Nel versante marsicano, spiccano le torri di Aielli, Collarmele e S. Iona, parte del sistema difensivo medievale di Cèlano, dominato da un castello. Tra i siti di rilevanza storica vi sono i resti del recinto fortificato italico di M. Secine, vicino Aielli, e Magliano dei Marsi, sede della Riserva Naturale Orientata “Monte Velino”. Anche la chiesa di S. Maria in Valle Porclaneta, nelle vicinanze di Rosciolo, e Massa d’Albe, importante colonia romana sulla via consolare Tiburtina Valeria, arricchiscono il patrimonio culturale della zona.
Il Parco ospita una fauna diversa, con la presenza di almeno due branchi di lupi, orsi bruni marsicani, cervi e corvi imperiali, rendendolo uno dei luoghi più affascinanti dell’Appennino italiano. La varietà del patrimonio naturalistico, architettonico e archeologico contribuisce a fare del Parco Sirente Velino un ecosistema di notevole interesse.
Il Centro Visita “Monte Velino” rappresenta il primo contatto per i visitatori della Riserva. Qui, è possibile scoprire le caratteristiche del territorio attraverso materiali informativi e pannelli espositivi. La struttura accoglie la Sala Grande, dove si offre una panoramica generale dell’area tramite plastici, diorami e fotografie.
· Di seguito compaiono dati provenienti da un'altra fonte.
(* ===== verification/Threads.v ===== *)
(** Threads over a shared memory with locks: what a goroutine does to variables that
    other goroutines use, one access at a time, in any interleaving, and a logic of
    lock invariants for it. A lock owns the variables it guards: a thread may rely on
    its invariant from the moment it takes the lock, and must restore it before it
    lets go. *)

From Stdlib Require Import Eqdep_dec.
From S2P Require Import Prelude.

Section threads.
(** Variables with the types of their values, locks, threads, and what starts a
    round of a thread's loop. *)
Context {var lock tid input : Type} `{EqDecision var} `{EqDecision lock} `{EqDecision tid}.
Context (value : var -> Type).

(** * Memory *)

Definition mem : Type := forall v, value v.

Definition upd (m : mem) (v : var) (x : value v) : mem :=
  fun v' => match decide (v = v') with left e => eq_rect v value x v' e | right _ => m v' end.

Lemma upd_eq m v x : upd m v x v = x.
Proof.
  unfold upd. destruct (decide (v = v)) as [e|]; [|done].
  symmetry. apply eq_rect_eq_dec. intros a b. by destruct (decide (a = b)); [left|right].
Qed.

Lemma upd_ne m v x v' : v <> v' -> upd m v x v' = m v'.
Proof. intros H. unfold upd. by destruct (decide (v = v')). Qed.

(** * Programs *)

(** What a thread does until its next round. [Update] is a call of an object with a
    lock of its own, in one step; [Assert] stands for an action with a condition.
    [Snap] is no action of the program: it notes, in one step, something about the
    whole memory in a variable that only the proofs read. *)
Inductive prog :=
  | Done
  | Acquire (l : lock) (k : prog)
  | Release (l : lock) (k : prog)
  | Load (v : var) (k : value v -> prog)
  | Store (v : var) (x : value v) (k : prog)
  | Update (v : var) (f : value v -> value v) (k : prog)
  | Assert (b : bool) (k : prog)
  | Snap (v : var) (f : mem -> value v) (k : prog).

(** The rounds a thread can start, which may wait for a condition on the memory. *)
Context (body : tid -> input -> prog) (may_start : tid -> input -> mem -> bool).

Record state := mkState {
  memory : mem;
  owner : lock -> option tid;
  at_ : tid -> prog;
}.

Definition set_owner (o : lock -> option tid) (l : lock) (x : option tid) : lock -> option tid :=
  fun l' => if decide (l = l') then x else o l'.
Definition set_prog (p : tid -> prog) (t : tid) (k : prog) : tid -> prog :=
  fun t' => if decide (t = t') then k else p t'.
Inoltre, si può approfondire la conoscenza dell’ambiente naturale grazie a un Giardino Botanico e al Sentiero Natura, dove sono ospitati anche esemplari di fauna locale in recinti. L’area pic-nic attrezzata invita a una fruizione corretta del territorio, permettendo ai visitatori di interagire con la natura nel rispetto dell’ambiente.
Tratto da: Parco Sirente Velino.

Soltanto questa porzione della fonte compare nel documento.